Instructions for the task: Below are records; count how many of their lines contain the string "false", and give only that number.

Supplied material:

Ltac safe :=
  repeat first
    [ solve [auto with safe]
    | match goal with |- safe (_ ≫= _) => apply safe_bind; intros end
    | apply safe_modify; done
    | apply safe_inner
    | apply safe_get_xfer; auto with safe
    | match goal with |- safe (match ?x with _ => _ end) => destruct x end
    | match goal with |- safe (let '(_, _) := ?x in _) => destruct x end ].

(** A slot whose fields change but not its handles. *)
Lemma safe_update_xfer k (f : FtpXfer -> FtpXfer) :
  (k < 3)%nat -> (forall x, hands (f x) = hands x) -> safe (x ← get_xfer k; put_xfer k (f x)).
Proof.
  intros Hk Hf s Hv. wp_step. apply (wp_get_xfer k None); [done|done|]. intros x Hx.
  apply (wp_put_same k None x); [done|done|done|]. intros s' E _. by rewrite E.
Qed.

Lemma safe_ftp_stat p : safe (ftp_stat p).
Proof. unfold ftp_stat. safe. Qed.
Lemma safe_ftp_ls p : safe (ftp_ls p).
Proof. unfold ftp_ls. safe. Qed.
Lemma safe_ftp_path_op p op : safe (ftp_path_op p op).
Proof. unfold ftp_path_op. destruct op; safe. Qed.
Lemma safe_ftp_rename p q : safe (ftp_rename p q).
Proof. unfold ftp_rename. safe. Qed.
Lemma safe_fs_snapshot : safe fs_snapshot.
Proof. unfold fs_snapshot. safe. Qed.
Lemma safe_find_latest : safe find_latest.
Proof. unfold find_latest. safe. Qed.

(** *** The web download *)

Lemma wp_drop_dlf (s : St) (Q : unit -> St -> Prop) :
  vinv None (view s) ->
  (forall s', vinv (DOWNLOAD_FILE s) (view s') -> v_dlf (view s') = None -> Q tt s') ->
  wp (modify (set_download_file None)) s Q.
Proof.
  intros Hv H. wp_step. apply H; [|done]. destruct (DOWNLOAD_FILE s) as [c|] eqn:E.
  - by destruct (vinv_take_dlf (view s) c Hv E) as [Hv' ->].
  - rewrite <- (vinv_no_dlf (view s) Hv E) in Hv. exact Hv.
Qed.

Lemma wp_take_download (s : St) (Q : option Cell -> St -> Prop) :
  vinv None (view s) ->
  (forall s', vinv (DOWNLOAD_FILE s) (view s') -> v_dlf (view s') = None -> Q (DOWNLOAD_FILE s) s') ->
  wp take_download s Q.
Proof.
  intros Hv H. unfold take_download. wp_step. wp_step. wp_step. apply wp_drop_dlf; [done|].
  intros s' Hv' Hd. wp_step. by apply H.
Qed.

Lemma safe_close_download : safe (f ← take_download; close_opt f).
Proof.
  intros s Hv. wp_step. apply wp_take_download; [done|]. intros s' Hv' _. by apply wp_close_opt.
Qed.
#[local] Hint Resolve safe_close_download : safe.

Lemma safe_file_open name : safe (file_open name).
Proof.
  intros s Hv. unfold file_open. wp_step. wp_step. wp_step. apply wp_drop_dlf; [done|]. intros s1 Hv1 Hd1.
  wp_step. apply wp_close_opt; [done|]. intros s2 Hv2 (_ & Hd2 & _) _. rewrite Hd1 in Hd2. cbn in Hd2.
  repeat wp_step. destruct (FS_BAD _) eqn:Hbad; [by wp_step|]. cbn in Hbad.
  destruct (path_of name) as [p|]; [|by wp_step]. wp_step.
  destruct (vinv_opened (view s2) DL_ALLOC Hv2 Hbad) as [Hnl Hv3]; [cbn; by rewrite Hd2|].
  apply wp_open; [exact Hnl|]. intros r s3 E. destruct r as [[]|]; cbn [is_ok] in E; [|wp_step; rewrite E; exact Hv2].
  wp_step. apply wp_handle; [rewrite E; cbn; left|]. intros len s4 E4. repeat wp_step.
  assert (Hv4 : vinv (Some DL_ALLOC) (view s4)) by (rewrite E4, E; exact Hv3).
  exact (vinv_put_dlf _ Hv4).
Qed.

Lemma dlf_none_held (s : St) T : vinv T (view s) -> (T = None \/ T = Some DL_ALLOC) -> v_dlf (view s) = None ->
  forall s' : St, view s' = with_vdlf T (view s) -> vinv None (view s').
Proof.
  intros Hv [-> | ->] Hd s' ->; [by rewrite vinv_no_dlf|by apply vinv_put_dlf].
Qed.

Lemma download_cell (s : St) : vinv None (view s) -> DOWNLOAD_FILE s = None \/ DOWNLOAD_FILE s = Some DL_ALLOC.
Proof.
  intros Hv. destruct (DOWNLOAD_FILE s) as [c|] eqn:E; [right|by left]. by rewrite (i_dlf _ _ Hv c E).
Qed.

(** Reading from a handle that was taken. *)
Lemma wp_read_taken T (s : St) (Q : list Z -> St -> Prop) :
  vinv T (view s) -> (forall got s', view s' = view s -> Q got s') ->
  wp (match T with
      | Some f => r ← fsop (lfs_read f 2048); mret (match r with Ok b => b | Err => [] end)
      | None => mret []
      end) s Q.
Proof.
  intros Hv H. destruct T as [c|]; [|wp_step; by apply H].
  wp_step. apply wp_handle; [apply (i_linked _ _ Hv); by right|]. intros r s' E. wp_step. by apply H.
Qed.

Lemma safe_file_chunk : safe file_chunk.
Proof.
  intros s Hv. unfold file_chunk. wp_step. wp_step. destruct (negb _); [by wp_step|].
  destruct (_ <=? _).
  { wp_step. wp_step. wp_step. apply wp_take_download; [done|]. intros s1 Hv1 _.
    wp_step. apply wp_close_opt; [done|]. intros s2 Hv2 _ _. by wp_step. }
  wp_step. apply wp_take_download; [done|]. intros s1 Hv1 Hd1. wp_step.
  pose proof (download_cell s Hv) as HT.
  apply wp_read_taken; [done|]. intros got s2 E2. cbv zeta. destruct (_ =? 0)%nat.
  - wp_step. apply wp_close_opt; [by rewrite E2|]. intros s3 Hv3 _ _. by repeat wp_step.
  - wp_step. wp_step. wp_step. wp_step. wp_step. wp_step. wp_step.
    set (s3 := set_file_dl _ _). assert (Hv3 : vinv None (view s3)).
    { apply (dlf_none_held s1 (DOWNLOAD_FILE s)); try done. subst s3. rewrite <- E2. by destruct s2. }
    destruct (_ || _); [|wp_step; by wp_step].
    wp_step. apply wp_take_download; [done|]. intros s4 Hv4 _. apply wp_close_opt; [done|]. intros s5 Hv5 _ _. by wp_step.
Qed.

(** *** FTP transfers *)

Lemma wp_store_taken k x0 x T (s : St) (Q : unit -> St -> Prop) :
  vinv T (view s) -> (T = None \/ T = Some (FTP_ALLOC k)) -> FTP_XFER s !! k = Some x0 ->
  (hands x0 = (None, None) \/ T = None) ->
  (T = None -> hands x = hands x0) ->
  (T = Some (FTP_ALLOC k) -> hands x = (T, None) \/ hands x = (None, T)) ->
  (forall s', vinv None (view s') -> FTP_XFER s' !! k = Some x -> Q tt s') -> wp (put_xfer k x) s Q.
Proof.
  intros Hv HT Hx0 Hh HN HS H. destruct HT as [-> | ->].
  - apply (wp_put_same k None x0); [done|done|by apply HN|]. intros s' E Hx. apply H; [by rewrite E|done].
  - destruct Hh as [Hh|Hh]; [|done]. apply (wp_put_dl k x0); auto.
Qed.

Lemma slot_cells (s : St) k x : vinv None (view s) -> FTP_XFER s !! k = Some x ->
  (dl x = None \/ dl x = Some (FTP_ALLOC k)) /\ (wr x = None \/ wr x = Some (FTP_ALLOC k)) /\ (dl x = None \/ wr x = None).
Proof. intros Hv Hx. exact (i_hands _ _ Hv k _ _ (view_hands s k x Hx)). Qed.

(** The two ends of an open: the handle is stored in its slot, or closed again. *)
Lemma wp_keep k (f : FtpXfer -> FtpXfer) x2 (s s' : St) (Q : bool -> St -> Prop) :
  vinv (Some (FTP_ALLOC k)) (view s) -> (k < 3)%nat -> FTP_XFER s !! k = Some x2 -> hands x2 = (None, None) ->
  view s' = view s ->
  (forall x, hands x = (None, None) ->
     hands (f x) = (Some (FTP_ALLOC k), None) \/ hands (f x) = (None, Some (FTP_ALLOC k))) ->
  (forall s', vinv None (view s') -> Q true s') ->
  wp (x ← get_xfer k; put_xfer k (f x) ;; mret true) s' Q.
Proof.
  intros Hv Hk Hx Hh E Hf H. wp_step. eapply wp_get_xfer; [rewrite E; exact Hv|done|]. intros x Hx'.
  destruct (view_xfer_hands s s' k x2) as (x3 & Hx3 & Hh3); [by rewrite E|done|].
  rewrite Hx' in Hx3. injection Hx3 as <-. rewrite Hh in Hh3.
  wp_step. apply (wp_put_dl k x); [by rewrite E|done|done|by apply Hf|]. intros s5 Hv5 _. wp_step. by apply H.
Qed.

Lemma wp_discard c (s s' : St) (Q : bool -> St -> Prop) :
  vinv (Some c) (view s) -> view s' = view s -> (forall s', vinv None (view s') -> Q false s') ->
  wp (close_or_poison c ;; mret false) s' Q.
Proof.
  intros Hv E H. rewrite <- E in Hv. wp_step. apply wp_close; [by apply (i_linked _ _ Hv); right|].
  intros r s5 Hc. wp_step. apply H. exact (proj1 (closed_inv _ _ _ Hv Hc)).
Qed.

Lemma safe_ftp_open_read z path rest : safe (ftp_open_read z path rest).
Proof.
  intros s Hv. unfold ftp_open_read. set (k := slot_min z). pose proof (slot_min_lt z) as Hk. fold k in Hk.
  wp_step. apply wp_slot_close_all; [done|]. intros s1 x1 Hv1 Hx1 Hh1. rewrite slot_min_nat in Hx1 by done.
  wp_step. wp_step. destruct (FS_BAD s1) eqn:Hbad; [by wp_step|].
  destruct (ftp_path_of path) as [p|]; [|by wp_step]. wp_step.
  apply (wp_open_slot _ p k x1); [done|done|done|done| |intros s2 E; wp_step; by rewrite E].
  intros s2 x2 Hv2 Hx2 Hh2. assert (Hin : FTP_ALLOC k ∈ v_linked (view s2)) by (apply (i_linked _ _ Hv2); by right).
  wp_step. apply wp_handle; [done|]. intros len s3 E3. wp_step. destruct (0 <? rest).
  - wp_step. apply wp_handle; [by rewrite E3|]. intros r s4 E4. wp_step. rewrite E3 in E4. destruct (is_ok r); cbn [negb].
    + eapply (wp_keep k); [exact Hv2|done|done|done|done| |done]. intros x [= Hd Hw]. left. unfold hands. cbn. by rewrite Hw.
    + by eapply wp_discard.
  - wp_step. cbn [negb]. eapply (wp_keep k); [exact Hv2|done|done|done|done| |done].
    intros x [= Hd Hw]. left. unfold hands. cbn. by rewrite Hw.
Qed.

Lemma safe_ftp_open_write z path mode : safe (ftp_open_write z path mode).
Proof.
  intros s Hv. unfold ftp_open_write. set (k := slot_min z). pose proof (slot_min_lt z) as Hk. fold k in Hk.
  wp_step. apply wp_slot_close_all; [done|]. intros s1 x1 Hv1 Hx1 Hh1. fold k in Hx1.
  wp_step. wp_step. destruct (FS_BAD s1) eqn:Hbad; [by wp_step|].
  destruct (ftp_path_of path) as [p|]; [|by wp_step]. wp_step.
  apply (wp_open_slot _ p k x1); [done|done|done|done| |intros s2 E; repeat wp_step; by rewrite <- E in Hv1].
  intros s2 x2 Hv2 Hx2 Hh2. assert (Hin : FTP_ALLOC k ∈ v_linked (view s2)) by (apply (i_linked _ _ Hv2); by right).
  wp_step. wp_step.
  assert (Hgo : forall (b : bool) (s4 : St), view s4 = view s2 ->
    wp (if b then x ← get_xfer k; put_xfer k (with_wr (Some (FTP_ALLOC k)) x) ;; mret true
        else close_or_poison (FTP_ALLOC k) ;; mret false) s4
       (fun ok s => wp (modify (set_ftp_res (ok, false, 0))) s (fun _ s => vinv None (view s)))).
  { intros b s4 E4. destruct b.
    - eapply (wp_keep k); [exact Hv2|done|done|done|done| |intros; by wp_step].
      intros x [= Hd Hw]. right. unfold hands. cbn. by rewrite Hd.
    - eapply wp_discard; [exact Hv2|done|]. intros. by wp_step. }
  destruct mode.
  - wp_step. exact (Hgo true s2 eq_refl).
  - wp_step. apply wp_handle; [done|]. intros r s4 E4. wp_step. exact (Hgo _ s4 E4).
  - wp_step. apply wp_handle; [done|]. intros r s4 E4. wp_step. exact (Hgo _ s4 E4).
Qed.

Written solution: 4